Fragmentation Reduced Private Secondary Liquidity
The Privately-Traded Company: The $225 Billion Market for Pre-IPO Liquidity
Fragmentation kept private secondaries from becoming a real market, because every trade started almost from zero. Sellers, buyers, brokers, and issuers were split across separate venues, most trades still happened off platform, and each company imposed its own transfer rules, approval process, and disclosure standards, so even after price was agreed the deal could sit open for weeks and often die before shares moved.
-
Broker driven trading made liquidity look larger than it was.
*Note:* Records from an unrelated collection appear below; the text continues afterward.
(** The fence pattern needs two markers. *)
Lemma fence_match_ticks i s mr : exec_from fence_re i s = Some mr -> 6 <= ticks s.
Proof.
  intros E.
  destruct (fence_capture _ _ _ E)
    as (lead & cap & trail & Hm & _ & _ & _ & _ & (l' & ->) & (t' & ->)).
  destruct (exec_from_occurs _ _ _ _ E) as (u & v & -> & _).
  rewrite Hm, !ticks_app. change (ticks fence) with 3. lia.
Qed.

(** A text with fewer than six backticks has no fence to strip. *)
Lemma stripCodeFences_few_ticks s : ticks s < 6 -> stripCodeFences s = s.
Proof.
  intros H. unfold stripCodeFences, replace_all_group1.
  apply replace_loop_no_match.
  destruct (exec_from fence_re 0 s) as [mr|] eqn:E; [|reflexivity].
  apply fence_match_ticks in E. lia.
Qed.

Lemma trimStart_spaces_app ws r :
  forallb is_space ws = true -> trimStart (ws ++ r) = trimStart r.
Proof.
  induction ws as [|c ws IH]; [reflexivity|].
  cbn [forallb app trimStart]. intros H. apply andb_prop in H as [-> Hws]. auto.
Qed.

Lemma fence_tail_marker ws t :
  forallb is_space ws = true -> fence_tail (ws ++ fence ++ t) = length ws + 3.
Proof.
  intros H. unfold fence_tail. rewrite (trimStart_spaces_app _ _ H).
  change (trimStart (fence ++ t)) with (fence ++ t).
  rewrite starts_with_app, !length_app. change (length fence) with 3. lia.
Qed.

(** Plain text, a directive block and more text, with too few backticks
    for a fence: the block is found, and the cut is after the block and the
    marker that may follow it. *)
Lemma findCompleteBlock_text pre b t :
  ticks (pre ++ b ++ t) < 6 ->
  free_of 60 pre = true ->
  directive_block b ->
  findCompleteBlock (pre ++ b ++ t)
  = Some (BlockInfo b (Z.of_nat (length (pre ++ b) + fence_tail t))).
Proof.
  intros Hticks Hlt Hd. pose proof Hd as (body & Hb & _).
  pose proof (directive_block_length _ _ Hb) as Hlen.
  unfold findCompleteBlock.
  rewrite (stripCodeFences_few_ticks _ Hticks).
  rewrite (exec_block_re_text pre b t Hlt Hd). cbn [matched].
  unfold indexOf.
  rewrite (indexOf_from_first_at close_tag _ (length pre + (length b - 14)) 0).
  - change (Z.of_nat (length close_tag)) with 14%Z.
    replace (0 + Z.of_nat (length pre + (length b - 14)) + 14)%Z
      with (Z.of_nat (length (pre ++ b))) by (rewrite length_app; lia).
    unfold substring. rewrite Nat2Z.id.
    rewrite (app_assoc pre b t), skipn_app_exact.
    rewrite exec_trailing_fence_scan.
    pose proof (fence_tail_bound t) as Hbound. unfold fence_tail in *.
    destruct (starts_with fence (trimStart t)).
    + cbn [matched]. rewrite length_firstn. f_equal. f_equal. lia.
    + f_equal. f_equal. lia.
  - apply first_at_skip.
    + now apply (starts_with_free 60).
    + apply first_at_app_tail. now apply directive_block_first_close.
Qed.

(** A closing tag and then a directive block: the block is found, and the
    cut is after the closing tag in front of it. *)
Lemma findCompleteBlock_after_close b :
  directive_block b ->
  free_of 96 b = true ->
  findCompleteBlock (close_tag ++ b) = Some (BlockInfo b 14).
Proof.
  intros Hd Hbt.
  assert (Hfree : free_of 96 (close_tag ++ b) = true)
    by (rewrite free_of_app, Hbt; reflexivity).
  unfold findCompleteBlock.
  rewrite (stripCodeFences_plain _ Hfree).
  assert (He : exec block_re (close_tag ++ b) = Some (MatchResult 14 b None)).
  { unfold exec. rewrite (exec_from_skip block_re 0 close_tag b).
    - pose proof (exec_from_block_head (0 + length close_tag) b [] Hd) as E.
      now rewrite app_nil_r in E.
    - intros j Hj. rewrite run_block_re.
      change (length close_tag) with 14 in Hj.
      do 14 (destruct j as [|j]; [reflexivity|]). lia. }
  rewrite He. cbn [matched].
  unfold indexOf. rewrite (indexOf_from_first_at close_tag _ 0 0).
  - change (0 + Z.of_nat 0 + Z.of_nat (length close_tag))%Z with 14%Z.
    unfold substring. change (Z.to_nat 14) with (length close_tag).
    rewrite skipn_app_exact, exec_trailing_fence_scan.
    pose proof (fence_tail_plain _ Hbt) as Ht. unfold fence_tail in Ht.
    destruct (starts_with fence (trimStart b)).
    + change (length fence) with 3 in Ht. lia.
    + reflexivity.
  - split; [cbn; lia|]. split; [apply starts_with_app|]. intros j Hj. lia.
Qed.

(** *** Tags in front of a block *)

(** Text without "<" that matches up to a "<" matches before it. *)
Lemma starts_with_before_lt p a r :
  free_of 60 p = true ->
  starts_with p (a ++ 60%N :: r) = true ->
  starts_with p a = true.
Proof.
  revert a. induction p as [|x p IH]; intros a Hp H; [reflexivity|].
  cbn [free_of forallb] in Hp. apply andb_prop in Hp as [Hx Hp].
  destruct a as [|y a]; cbn [app starts_with] in *.
  - apply andb_prop in H as [H _]. apply N.eqb_eq in H. subst x. discriminate.
  - apply andb_prop in H as [Hxy H]. rewrite Hxy. cbn [andb]. now apply IH.
Qed.

(** A tag that starts before text beginning with "<" ends before it. *)
Lemma tag_within_prefix tag pre r j :
  free_of 60 tag = true ->
  j < length pre ->
  starts_with (60%N :: tag) (skipn j (pre ++ 60%N :: r)) = true ->
  starts_with (60%N :: tag) (skipn j pre) = true.
Proof.
  intros Htag Hj H. rewrite skipn_app in H.
  replace (j - length pre) with 0 in H by lia. cbn [skipn] in H.
  destruct (skipn j pre) as [|y a] eqn:E.
  - apply (f_equal (@length char)) in E. rewrite length_skipn in E. cbn in E. lia.
  - cbn [app starts_with] in *. apply andb_prop in H as [Hy H]. rewrite Hy.
    cbn [andb]. now apply (starts_with_before_lt tag a r).
Qed.

Lemma directive_block_head b t :
  directive_block b -> exists r, b ++ t = 60%N :: r.
Proof.
  intros (body & -> & _). change open_tag with (60%N :: lit "writeToFile>").
  cbn [app]. eauto.
Qed.

Lemma no_open_tag_before pre b t j :
  ~ occurs open_tag pre ->
  directive_block b ->
  j < length pre ->
  starts_with open_tag (skipn j (pre ++ b ++ t)) = false.
Proof.
  intros Hno Hd Hj. destruct (directive_block_head b t Hd) as (r & ->).
  destruct (starts_with open_tag (skipn j (pre ++ 60%N :: r))) eqn:E; [|reflexivity].
  exfalso. apply Hno. apply (starts_with_occurs open_tag pre j).
  now apply (tag_within_prefix (lit "writeToFile>") pre r j).
Qed.

Lemma close_tag_before pre b t j :
  directive_block b ->
  j < length pre ->
  starts_with close_tag (skipn j (pre ++ b ++ t)) = true ->
  j + 14 <= length pre.
Proof.
  intros Hd Hj H. destruct (directive_block_head b t Hd) as (r & Hr).
  rewrite Hr in H.
  apply (tag_within_prefix (lit "/writeToFile>") pre r j eq_refl Hj) in H.
  apply starts_with_length in H. rewrite length_skipn in H.
  change (length (60%N :: lit "/writeToFile>")) with 14 in H. lia.
Qed.

Lemma first_at_unique p s n m : first_at p s n -> first_at p s m -> n = m.
Proof.
  intros (_ & Hn & Hbn) (_ & Hm & Hbm).
  destruct (Nat.lt_trichotomy n m) as [H|[H|H]]; [|assumption|].
  - rewrite (Hbm n H) in Hn. discriminate.
  - rewrite (Hbn m H) in Hm. discriminate.
Qed.

Lemma free_of_skipn h k s : free_of h s = true -> free_of h (skipn k s) = true.
Proof.
  intros H. rewrite <- (firstn_skipn k s), free_of_app in H.
  now apply andb_prop in H as [_ H].
Qed.

Lemma occurs_skipn p k s : occurs p (skipn k s) -> occurs p s.
Proof.
  intros (u & v & H). exists (firstn k s ++ u), v.
  rewrite <- app_assoc, <- H. symmetry. apply firstn_skipn.
Qed.

(** No marker follows text that has no backtick and runs into a "<". *)
Lemma fence_tail_text u r : free_of 96 u = true -> fence_tail (u ++ 60%N :: r) = 0.
Proof.
  intros Hu. unfold fence_tail.
  assert (H : starts_with fence (trimStart (u ++ 60%N :: r)) = false).
  { induction u as [|c u IH]; [reflexivity|].
    cbn [free_of forallb] in Hu. apply andb_prop in Hu as [Hc Hu].
    cbn [app trimStart]. destruct (is_space c); [now apply IH|].
    change fence with (96%N :: lit "``"). cbn [starts_with].
    now destruct (N.eqb 96 c). }
  now rewrite H.
Qed.

(** The first directive block of a buffer, after text that holds no opening
    tag and no backtick: the block is found, and the buffer is cut after a
    closing tag of the text before the block when there is one, after the
    block and the marker that may follow it otherwise. *)
Lemma findCompleteBlock_first_block pre b t :
  ~ occurs open_tag pre ->
  free_of 96 pre = true ->
  directive_block b ->
  ticks (b ++ t) < 6 ->
  (exists q,
      q + 14 <= length pre /\
      findCompleteBlock (pre ++ b ++ t) = Some (BlockInfo b (Z.of_nat (q + 14)))) \/
  findCompleteBlock (pre ++ b ++ t)
  = Some (BlockInfo b (Z.of_nat (length (pre ++ b) + fence_tail t))).
Proof.
  intros Hno Hpre Hd Hticks.
  assert (Hall : ticks (pre ++ b ++ t) < 6)
    by (rewrite ticks_app, (ticks_free _ Hpre); exact Hticks).
  assert (He : exec block_re (stripCodeFences (pre ++ b ++ t))
               = Some (MatchResult (length pre) b None)).
  { rewrite (stripCodeFences_few_ticks _ Hall). unfold exec.
    rewrite (exec_from_skip block_re 0 pre (b ++ t)).
    - now apply exec_from_block_head.
    - intros j Hj. rewrite run_block_re.
      now rewrite (no_open_tag_before pre b t j Hno Hd Hj). }
  assert (Hf : exists e, findCompleteBlock (pre ++ b ++ t) = Some (BlockInfo b e)).
  { unfold findCompleteBlock. rewrite He. cbn [matched]. eauto. }
  destruct Hf as (e & Hf).
  destruct (findCompleteBlock_cut _ _ Hf) as (_ & _ & q & Hq & Hend).
  cbn [endIdx] in Hend. subst e.
  pose proof Hd as (body & Hb & _).
  pose proof (directive_block_length _ _ Hb) as Hlen.
  destruct (Nat.lt_ge_cases q (length pre)) as [Hlt|Hge].
  - left. exists q.
    pose proof Hq as (_ & Hat & _).
    pose proof (close_tag_before pre b t q Hd Hlt Hat) as Hin.
    split; [exact Hin|]. rewrite Hf. f_equal. f_equal. f_equal.
    rewrite skipn_app. replace (q + 14 - length pre) with 0 by lia. cbn [skipn].
    destruct (directive_block_head b t Hd) as (r & ->).
    rewrite (fence_tail_text _ r (free_of_skipn 96 (q + 14) pre Hpre)). lia.
  - right. rewrite Hf. f_equal. f_equal. f_equal.
    assert (Hfirst : first_at close_tag (pre ++ b ++ t) (length pre + (length b - 14))).
    { apply first_at_skip.
      - intros j Hj. destruct Hq as (_ & _ & Hbefore). apply Hbefore. lia.
      - apply first_at_app_tail. now apply directive_block_first_close. }
    rewrite (first_at_unique _ _ _ _ Hq Hfirst).
    replace (length pre + (length b - 14) + 14) with (length (pre ++ b))
      by (rewrite length_app; lia).
    now rewrite (app_assoc pre b t), skipn_app_exact.
Qed.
Brokers could shop the same block to many investors, but that created wide spreads, slow price discovery, and a lot of bilateral deals rather than a standing market with reliable bids and offers.
-
The leading platforms each solved a different slice of the problem. Forge and SharesPost focused on matching buyers and sellers, CartaX pushed issuer approved periodic auctions with more disclosure, and Nasdaq Private Market specialized in tenders, which meant order flow stayed split instead of pooling in one venue.
-
That is why consolidation mattered. Forge buying SharesPost combined two separate networks of sellers and institutional buyers, while newer models like ClearList tried to bypass the wait for a natural counterparty by having GTS stand in as the dealer and quote both sides continuously.
The next phase is a shift from occasional, brokered transactions to repeatable liquidity programs and market making. As more issuers standardize approvals, disclosures, and auction schedules, the private secondary market starts to look less like bespoke block trading and more like an actual asset class with tighter spreads, faster settlement, and deeper recurring demand.